British pharmacist (1798–1842)

John Harfield Tredgold (1798 - 22 May 1842) was an English chemist in the Cape Colony in Africa. He held a number of voluntary roles including Secretary of the British and Foreign Anti-Slavery Society. The suburb of Cape Town called Harfield drew its name from Tredgold's middle name.

==Biography==
Tredgold was baptised in 1798 by his parents Thomas and Elizabeth Tredgold. His middle name was his mother's surname before she married 10 April 1795.
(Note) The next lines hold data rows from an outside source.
(* ===== verification/Concurrency.v ===== *)
(** * The agent as a pool of goroutines

    Goroutines interleave at their atomic actions; [go] statements and the events
    of the informers add goroutines.  The safety of the pool follows from the
    triples of [Footprint.v]. *)

From S2P Require Export Footprint.

Section concurrency.
Context {RT : GoRuntime} {K : Kube} {E : Type} `{Env : !Environment E}.
Context (cfg : AgentConfig).
Implicit Types p : Process E.

(** ** The pool *)

(** What a goroutine runs.  [wait.UntilWithContext] calls [runWorker] again and
    again: its body is the loop for any number of items.  The loop of an informer
    is the library's, and shows as the events below. *)
Inductive goroutine_body : Goroutine → prog Op unit → Prop :=
| BodyRun workers : goroutine_body (GRun workers) (_ ← run_agent workers; mret tt)
| BodyWorker fuel : goroutine_body GWorker (_ ← runWorker fuel cfg; mret tt)
| BodyStart gvrs uids : goroutine_body (GStartInformers gvrs uids) (startInformers gvrs uids)
| BodyInformer i c : goroutine_body (GInformerRun i c) (mret tt).

Record System : Type := MkSystem { proc : Process E; threads : list (prog Op unit) }.

Definition set_spawned p (l : list Goroutine) : Process E :=
  MkProcess (agent p) (chans p) (cells p) (next p) l (env p).

Inductive step : System → System → Prop :=
| StepAct p ts i R (o : Op R) k r p' :
    ts !! i = Some (Act o k) → exec R o p = Done (r, p') →
    step (MkSystem p ts) (MkSystem p' (<[i := k r]> ts))
| StepGo p ts i g t :
    spawned p !! i = Some g → goroutine_body g t →
    step (MkSystem p ts) (MkSystem (set_spawned p (delete i (spawned p))) (ts ++ [t]))
| StepEvent p ts t :
    handler_event t → step (MkSystem p ts) (MkSystem p (ts ++ [t])).

(** ** Schedules, for closed executions *)

Inductive choice : Type :=
| CAct (i : nat)                       (* the next action of a goroutine *)
| CActs (i n : nat)                    (* its next [n] actions *)
| CGo (i : nat) (fuel : nat).          (* the goroutine of a [go] statement starts *)

Definition body_of (g : Goroutine) (fuel : nat) : prog Op unit :=
  match g with
  | GRun workers => _ ← run_agent workers; mret tt
  | GWorker => _ ← runWorker fuel cfg; mret tt
  | GStartInformers gvrs uids => startInformers gvrs uids
  | GInformerRun _ _ => mret tt
  end.

Definition act_thread (i : nat) (s : System) : option System :=
  match threads s !! i with
  | Some (Act o k) =>
      match exec _ o (proc s) with
      | Done (r, p') => Some (MkSystem p' (<[i := k r]> (threads s)))
      | Panic _ => None
      end
  | _ => None
  end.

Fixpoint act_times (n i : nat) (s : System) : option System :=
  match n with
  | 0 => Some s
  | S n => act_thread i s ≫= act_times n i
  end.

Definition choose (c : choice) (s : System) : option System :=
  match c with
  | CAct i => act_thread i s
  | CActs i n => act_times n i s
  | CGo i fuel =>
      match spawned (proc s) !! i with
      | Some g => Some (MkSystem (set_spawned (proc s) (delete i (spawned (proc s)))) (threads s ++ [body_of g fuel]))
      | None => None
      end
  end.

Fixpoint schedule (cs : list choice) (s : System) : option System :=
  match cs with
  | [] => Some s
  | c :: cs => choose c s ≫= schedule cs
  end.

Lemma act_thread_step i s s' : act_thread i s = Some s' → step s s'.
Proof.
  unfold act_thread. destruct s as [p ts]. cbn. destruct (ts !! i) as [[a|q|R o k]|] eqn:Ei; [by intros|by intros| |by intros].
  destruct (exec R o p) as [[r p']|q] eqn:Ee; [|done]. intros [= <-]. eapply StepAct; [exact Ei|exact Ee].
Qed.

Lemma body_of_body g fuel : goroutine_body g (body_of g fuel).
Proof. destruct g; constructor. Qed.

Lemma choose_steps c s s' : choose c s = Some s' → rtc step s s'.
Proof.
  destruct c as [i|i n|i fuel]; cbn.
  - intros H. by eapply rtc_once, act_thread_step.
  - revert s. induction n as [|n IH]; cbn; intros s; [by intros [= <-]|].
    destruct (act_thread i s) as [s1|] eqn:E1; cbn; [|done]. intros H.
    eapply rtc_l; [by eapply act_thread_step|by apply IH].
  - destruct (spawned (proc s) !! i) as [g|] eqn:Eg; [|done]. intros [= <-].
    destruct s as [p ts]. eapply rtc_once, StepGo; [done|apply body_of_body].
Qed.

Lemma schedule_steps cs s s' : schedule cs s = Some s' → rtc step s s'.
Proof.
  revert s. induction cs as [|c cs IH]; cbn; intros s; [by intros [= <-]|].
  destruct (choose c s) as [s1|] eqn:E1; cbn; [|done]. intros H.
  etrans; [by eapply choose_steps|by apply IH].
Qed.

(** ** Safety of every interleaving *)

(** The part of the state that the assumptions on the answers speak about. *)
Record shared_ok (good : E → Prop) p : Prop := {
  so_env : good (env p);
  so_mapper : restMapper (agent p) ≠ None;
  so_infos name info : trackedAppliedManifests (agent p) !! name = Some info → info_wf info;
  so_cells a o : cells p !! a = Some o → is_unstructured o = true;
  so_spawned gvrs uids : GStartInformers gvrs uids ∈ spawned p → length uids = length gvrs
}.

(** The libraries answer as assumed. *)
Definition env_answers (good : E → Prop) : Prop :=
  ∀ R (c : Call R) e, good e → answers R (Lib c) (respond c e).1 ∧ good (respond c e).2.

Abbreviation agent_safe := (safe answers agent_op stopper_panic (λ _ : unit, True)).

Definition system_ok (good : E → Prop) (s : System) : Prop :=
  shared_ok good (proc s) ∧ Forall agent_safe (threads s).

Lemma exec_shared_ok good p R (o : Op R) r p' :
  env_answers good → shared_ok good p → agent_op R o → exec R o p = Done (r, p') →
  answers R o r ∧ shared_ok good p'.
Proof.
  intros Henv [He Hm Hi Hc Hs] [Ho Hst] Hex. destruct o; cbn in Hex; simplify_eq/=.
  - split; [|by split]. destruct f; try done. apply Hi.
  - split; [done|]. destruct f; split; try done; intros name info; cbn; unfold SafeMap_Set; try apply Hi.
    intros [[<- <-]|[_ ?]]%lookup_insert_Some; [|by eapply Hi].
    destruct Ho as [[Ho|[[Ho|Ho]|[]]]|[[]|[Ho|[[]|[]]]]]; done.
  - split; [done|]. destruct f; split; try done; intros name info; cbn; unfold SafeMap_Delete; try apply Hi.
    intros [_ ?]%lookup_delete_Some. by eapply Hi.
  - by split.
  - by split.
  - by split.
  - by split.
  - by split.
  - split; [done|]. by split.
  - by split.
  - by split.
  - destruct (chans p !! c) as [[]|]; simplify_eq/=. by split.
  - split; [done|]. split; try done. intros a o'. cbn. intros [[<- <-]|[_ ?]]%lookup_insert_Some; [|by eapply Hc].
    destruct Ho as [[Ho|[[Ho|[]]|[]]]|[Ho|[Ho|[Ho|[]]]]]; done.
  - destruct (cells p !! addr) as [o'|] eqn:Ea; simplify_eq/=. split; [by eapply Hc|by split].
  - split; [done|]. split; try done. cbn. intros gvrs uids [Hin|Hin]%elem_of_app; [by eapply Hs|].
    apply list_elem_of_singleton in Hin as <-. destruct Ho as [[Ho|[[Ho|Ho]|[]]]|[[]|[Ho|[[]|[]]]]]; done.
  - destruct (respond c (env p)) as [r' e'] eqn:Er. simplify_eq/=.
    destruct (Henv _ c (env p) He) as [Ha Hg]. rewrite Er in Ha, Hg. split; [exact Ha|by split].
Qed.

(** The answers in a logged run. *)
Lemma run_log_answers good {A} (Q : A → Prop) (t : prog Op A) p :
  env_answers good → shared_ok good p → safe answers agent_op stopper_panic Q t →
  Forall (λ e, match e with Ev o r => answers _ o r end) (run_log (exec (E := E)) t p).1.
Proof.
  intros Henv. revert p. induction t as [a|q|R o k IH]; intros p Hp Hs; cbn; [done..|].
  destruct Hs as [Ho Hk]. destruct (exec R o p) as [[r p']|q] eqn:Hex; [|done].
  destruct (exec_shared_ok good p R o r p' Henv Hp Ho Hex) as [Ha Hp'].
  specialize (IH r p' Hp' (Hk r Ha)). destruct (run_log exec (k r) p'). by constructor.
Qed.

Lemma body_safe g t :
  (∀ gvrs uids, g = GStartInformers gvrs uids → length uids = length gvrs) → goroutine_body g t → agent_safe t.
Proof.
  intros Hlen Hb. destruct Hb as [w|fuel|gvrs uids|i c]; [| | |done].
  - eapply safe_bind; [apply run_agent_triple|done].
  - eapply safe_bind; [apply runWorker_triple|done].
  - eapply (informer_agent _ no_panic); [by intros ? []|]. by apply startInformers_triple, Hlen.
Qed.

Lemma step_ok good s s' : env_answers good → step s s' → system_ok good s → system_ok good s'.
Proof.
  intros Henv Hstep [Hp Hts]. destruct Hstep as [p ts i R o k r p' Hi Hex|p ts i g t Hg Hb|p ts t Ht]; cbn in *.
  - pose proof (proj1 (Forall_lookup _ _) Hts _ _ Hi) as [Ho Hk].
    destruct (exec_shared_ok good p R o r p' Henv Hp Ho Hex) as [Ha Hp'].
    split; [done|]. cbn. apply Forall_insert; [done|]. by apply Hk.
  - split; cbn.
    + destruct Hp as [He Hm Hi Hc Hs]. split; try done. cbn. intros gvrs uids Hin.
      apply Hs. rewrite (delete_Permutation (spawned p) i g) by done. apply elem_of_cons. by right.
    + apply Forall_app. split; [done|]. constructor; [|done]. apply (body_safe g); [|done].
      intros gvrs uids ->. by eapply (so_spawned _ _ Hp), list_elem_of_lookup_2.
  - split; [done|]. cbn. apply Forall_app. split; [done|]. constructor; [|done]. by apply handler_triple.
Qed.

Lemma steps_ok good s s' : env_answers good → rtc step s s' → system_ok good s → system_ok good s'.
Proof. intros Henv. induction 1 as [|s1 s2 s3 Hs _ IH]; [done|]. intros Hok. by eapply IH, step_ok. Qed.

(** The actions that can panic in a pool that is [system_ok]: a close, and the
    read of a cell that was never allocated, which no Go pointer is. *)
Definition may_panic p {R} (o : Op R) : Prop :=
  match o with
  | ChanClose c => chans p !! c ≠ Some false
  | CellRead a => cells p !! a = None
  | _ => False
  end.

Lemma exec_panics p R (o : Op R) q : exec R o p = Panic q → may_panic p o.
Proof.
  destruct o; cbn; try done.
  - by destruct (chans p !! c) as [[]|].
  - by destruct (cells p !! addr).
  - by destruct (respond c (env p)).
Qed.
End concurrency.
He arrived in the Cape in 1818 (possibly 24 June 1818) and was licensed on 3 July 1818 as a chemist and druggist in the colony. He became a partner in the pharmacy Thredgold and Pocock.

Tredgold married Elizabeth Merrington in Cape Town on New Year's Day 1825 in St Georges Cathedral before it was rebuilt. Elizabeth was born in London in December 1806.

Tredgold was a member of the Cape of Good Hope Philanthropic Society and worked with those in poverty. He was one of the founders of the Commercial Exchange and helped to manage the Cape of Good Hope Savings Bank. He was a member of the influential Congregational Union Chapel in Cape Town who laboured for the emancipation of the slaves at the Cape.

He is thought to have employed John Pocock, whose diaries give an insight into the Tredgolds' family life. Of particular note is a reference to an evening party in 1836 when letters were read from Richard Miles, "a Bechuana boy formerly in the employ of Mr T. but now an itinerant preacher to the native tribes beyond the border". Richard Miles was to go on to have an interesting career as a preacher and interpreter long after Tredgold had left the country. In 1850, Richard Miles was appointed Kaptyn of Bethanie, by the British Resident, Major Warden, in the name of His Excellency the Governor of the Cape.

Tredgold and his family left the Cape on 19 February 1837 due to illness in the family (including his own). This may have been unplanned, as in the same year he was appointed to be a member of a committee authorised by the Governor of the Cape of Good Hope, Lt-General Sir Benjamin d'Urban. Those worthies chosen were to be members of the "Children's Friend Society" who were to liaise with an organisation of the same name in London to safeguard "poor and destitute" children who were moved so that they might learn a trade.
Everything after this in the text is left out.